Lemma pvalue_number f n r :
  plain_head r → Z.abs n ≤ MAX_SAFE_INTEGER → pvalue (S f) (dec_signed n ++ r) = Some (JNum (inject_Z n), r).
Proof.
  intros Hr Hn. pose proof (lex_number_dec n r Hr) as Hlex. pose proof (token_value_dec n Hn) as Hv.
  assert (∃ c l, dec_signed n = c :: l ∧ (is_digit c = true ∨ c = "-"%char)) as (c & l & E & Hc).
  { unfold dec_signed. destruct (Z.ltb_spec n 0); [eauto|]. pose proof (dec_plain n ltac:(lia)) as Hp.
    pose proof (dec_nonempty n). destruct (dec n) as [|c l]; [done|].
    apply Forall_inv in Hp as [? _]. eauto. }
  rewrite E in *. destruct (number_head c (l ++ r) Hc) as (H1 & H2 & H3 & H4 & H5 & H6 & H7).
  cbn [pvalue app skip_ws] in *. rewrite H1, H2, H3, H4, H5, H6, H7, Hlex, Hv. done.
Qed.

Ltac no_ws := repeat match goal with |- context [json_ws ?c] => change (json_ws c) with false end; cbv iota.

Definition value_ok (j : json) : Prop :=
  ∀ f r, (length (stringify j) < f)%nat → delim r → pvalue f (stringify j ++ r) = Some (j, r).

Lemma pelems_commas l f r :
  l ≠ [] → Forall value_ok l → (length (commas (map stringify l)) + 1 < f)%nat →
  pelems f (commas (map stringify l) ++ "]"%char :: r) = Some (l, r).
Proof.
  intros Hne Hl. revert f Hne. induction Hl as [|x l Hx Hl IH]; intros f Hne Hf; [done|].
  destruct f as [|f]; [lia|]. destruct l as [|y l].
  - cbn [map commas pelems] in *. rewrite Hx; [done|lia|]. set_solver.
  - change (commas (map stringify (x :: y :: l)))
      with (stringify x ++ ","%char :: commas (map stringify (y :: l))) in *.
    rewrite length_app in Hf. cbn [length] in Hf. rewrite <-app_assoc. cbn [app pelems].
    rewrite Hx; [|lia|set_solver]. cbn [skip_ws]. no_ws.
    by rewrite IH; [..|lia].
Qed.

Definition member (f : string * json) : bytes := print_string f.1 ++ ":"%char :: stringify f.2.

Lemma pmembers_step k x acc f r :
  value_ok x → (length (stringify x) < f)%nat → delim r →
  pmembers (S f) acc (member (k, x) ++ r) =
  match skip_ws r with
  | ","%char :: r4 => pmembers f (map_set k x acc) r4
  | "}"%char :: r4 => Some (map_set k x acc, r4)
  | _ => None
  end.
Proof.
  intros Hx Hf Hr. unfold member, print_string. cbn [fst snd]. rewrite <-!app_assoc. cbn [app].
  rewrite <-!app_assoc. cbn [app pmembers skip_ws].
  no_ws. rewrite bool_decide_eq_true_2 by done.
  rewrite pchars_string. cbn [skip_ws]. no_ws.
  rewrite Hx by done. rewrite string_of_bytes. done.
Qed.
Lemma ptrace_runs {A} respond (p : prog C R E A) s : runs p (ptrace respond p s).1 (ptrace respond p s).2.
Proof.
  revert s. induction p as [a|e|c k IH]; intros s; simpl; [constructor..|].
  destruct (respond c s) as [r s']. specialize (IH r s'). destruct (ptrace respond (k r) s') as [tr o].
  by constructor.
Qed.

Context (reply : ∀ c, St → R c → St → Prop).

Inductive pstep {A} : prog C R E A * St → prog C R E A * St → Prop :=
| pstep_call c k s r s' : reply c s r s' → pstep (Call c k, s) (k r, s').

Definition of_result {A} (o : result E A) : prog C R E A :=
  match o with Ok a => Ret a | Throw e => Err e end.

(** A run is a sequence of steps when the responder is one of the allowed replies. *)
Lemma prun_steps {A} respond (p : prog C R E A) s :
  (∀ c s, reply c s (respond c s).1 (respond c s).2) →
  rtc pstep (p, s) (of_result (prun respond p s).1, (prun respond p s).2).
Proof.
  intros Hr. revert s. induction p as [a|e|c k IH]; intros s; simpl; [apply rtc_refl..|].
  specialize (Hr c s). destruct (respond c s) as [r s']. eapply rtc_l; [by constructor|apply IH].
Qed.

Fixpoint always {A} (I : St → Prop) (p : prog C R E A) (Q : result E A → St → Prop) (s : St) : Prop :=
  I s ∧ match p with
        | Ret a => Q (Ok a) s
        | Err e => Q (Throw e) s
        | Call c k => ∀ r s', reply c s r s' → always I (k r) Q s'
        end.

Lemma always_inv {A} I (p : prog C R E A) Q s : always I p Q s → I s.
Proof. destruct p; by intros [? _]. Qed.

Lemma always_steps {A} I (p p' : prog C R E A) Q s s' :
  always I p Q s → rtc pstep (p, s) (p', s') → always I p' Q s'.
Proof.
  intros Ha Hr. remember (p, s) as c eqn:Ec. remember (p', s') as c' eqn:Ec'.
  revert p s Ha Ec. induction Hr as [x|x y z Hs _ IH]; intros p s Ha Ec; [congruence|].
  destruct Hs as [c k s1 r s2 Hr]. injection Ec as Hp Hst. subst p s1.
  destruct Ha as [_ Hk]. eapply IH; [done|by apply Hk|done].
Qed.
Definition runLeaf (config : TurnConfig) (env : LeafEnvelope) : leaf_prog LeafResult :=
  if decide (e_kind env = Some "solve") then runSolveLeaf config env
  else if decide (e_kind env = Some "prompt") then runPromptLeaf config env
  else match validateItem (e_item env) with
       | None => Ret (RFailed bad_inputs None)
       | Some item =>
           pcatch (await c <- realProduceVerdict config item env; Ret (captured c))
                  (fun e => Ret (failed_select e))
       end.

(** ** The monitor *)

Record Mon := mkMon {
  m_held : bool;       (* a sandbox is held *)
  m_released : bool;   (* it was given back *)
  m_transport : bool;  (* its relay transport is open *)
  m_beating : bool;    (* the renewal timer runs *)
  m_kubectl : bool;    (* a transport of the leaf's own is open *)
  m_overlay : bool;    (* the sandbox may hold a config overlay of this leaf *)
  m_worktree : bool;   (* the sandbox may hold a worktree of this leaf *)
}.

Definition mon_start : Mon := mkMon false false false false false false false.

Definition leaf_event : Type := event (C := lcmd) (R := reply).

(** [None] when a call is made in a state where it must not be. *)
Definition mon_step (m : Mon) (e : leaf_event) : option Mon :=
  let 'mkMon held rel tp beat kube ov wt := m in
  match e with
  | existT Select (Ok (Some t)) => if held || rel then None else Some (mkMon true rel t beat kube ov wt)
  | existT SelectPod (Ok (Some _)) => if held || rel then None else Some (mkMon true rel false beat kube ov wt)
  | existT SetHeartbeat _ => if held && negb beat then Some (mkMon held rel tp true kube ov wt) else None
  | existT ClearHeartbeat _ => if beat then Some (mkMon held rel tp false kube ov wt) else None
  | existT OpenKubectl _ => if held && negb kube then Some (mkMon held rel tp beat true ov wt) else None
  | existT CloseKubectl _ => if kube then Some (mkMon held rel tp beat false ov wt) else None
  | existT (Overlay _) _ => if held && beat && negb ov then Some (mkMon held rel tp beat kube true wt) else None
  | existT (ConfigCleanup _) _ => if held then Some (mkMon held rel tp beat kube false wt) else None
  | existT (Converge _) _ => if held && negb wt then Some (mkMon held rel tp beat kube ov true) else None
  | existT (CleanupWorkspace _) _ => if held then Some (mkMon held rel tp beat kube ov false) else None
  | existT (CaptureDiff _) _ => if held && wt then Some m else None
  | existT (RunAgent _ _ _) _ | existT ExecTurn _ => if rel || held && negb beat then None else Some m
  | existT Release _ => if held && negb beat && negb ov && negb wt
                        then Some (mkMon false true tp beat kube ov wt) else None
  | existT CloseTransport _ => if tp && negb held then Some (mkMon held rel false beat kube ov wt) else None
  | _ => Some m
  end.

|---|

DIRECTIONS: Of the lines above, retype only those from the line containing "destruct (respond c s) as [r s']. specialize" through the line containing "runSolveLeaf config env", including both, exactly.

RESPONSE:
  destruct (respond c s) as [r s']. specialize (IH r s'). destruct (ptrace respond (k r) s') as [tr o].
  by constructor.
Qed.

Context (reply : ∀ c, St → R c → St → Prop).

Inductive pstep {A} : prog C R E A * St → prog C R E A * St → Prop :=
| pstep_call c k s r s' : reply c s r s' → pstep (Call c k, s) (k r, s').

Definition of_result {A} (o : result E A) : prog C R E A :=
  match o with Ok a => Ret a | Throw e => Err e end.

(** A run is a sequence of steps when the responder is one of the allowed replies. *)
Lemma prun_steps {A} respond (p : prog C R E A) s :
  (∀ c s, reply c s (respond c s).1 (respond c s).2) →
  rtc pstep (p, s) (of_result (prun respond p s).1, (prun respond p s).2).
Proof.
  intros Hr. revert s. induction p as [a|e|c k IH]; intros s; simpl; [apply rtc_refl..|].
  specialize (Hr c s). destruct (respond c s) as [r s']. eapply rtc_l; [by constructor|apply IH].
Qed.

Fixpoint always {A} (I : St → Prop) (p : prog C R E A) (Q : result E A → St → Prop) (s : St) : Prop :=
  I s ∧ match p with
        | Ret a => Q (Ok a) s
        | Err e => Q (Throw e) s
        | Call c k => ∀ r s', reply c s r s' → always I (k r) Q s'
        end.

Lemma always_inv {A} I (p : prog C R E A) Q s : always I p Q s → I s.
Proof. destruct p; by intros [? _]. Qed.

Lemma always_steps {A} I (p p' : prog C R E A) Q s s' :
  always I p Q s → rtc pstep (p, s) (p', s') → always I p' Q s'.
Proof.
  intros Ha Hr. remember (p, s) as c eqn:Ec. remember (p', s') as c' eqn:Ec'.
  revert p s Ha Ec. induction Hr as [x|x y z Hs _ IH]; intros p s Ha Ec; [congruence|].
  destruct Hs as [c k s1 r s2 Hr]. injection Ec as Hp Hst. subst p s1.
  destruct Ha as [_ Hk]. eapply IH; [done|by apply Hk|done].
Qed.
Definition runLeaf (config : TurnConfig) (env : LeafEnvelope) : leaf_prog LeafResult :=
  if decide (e_kind env = Some "solve") then runSolveLeaf config env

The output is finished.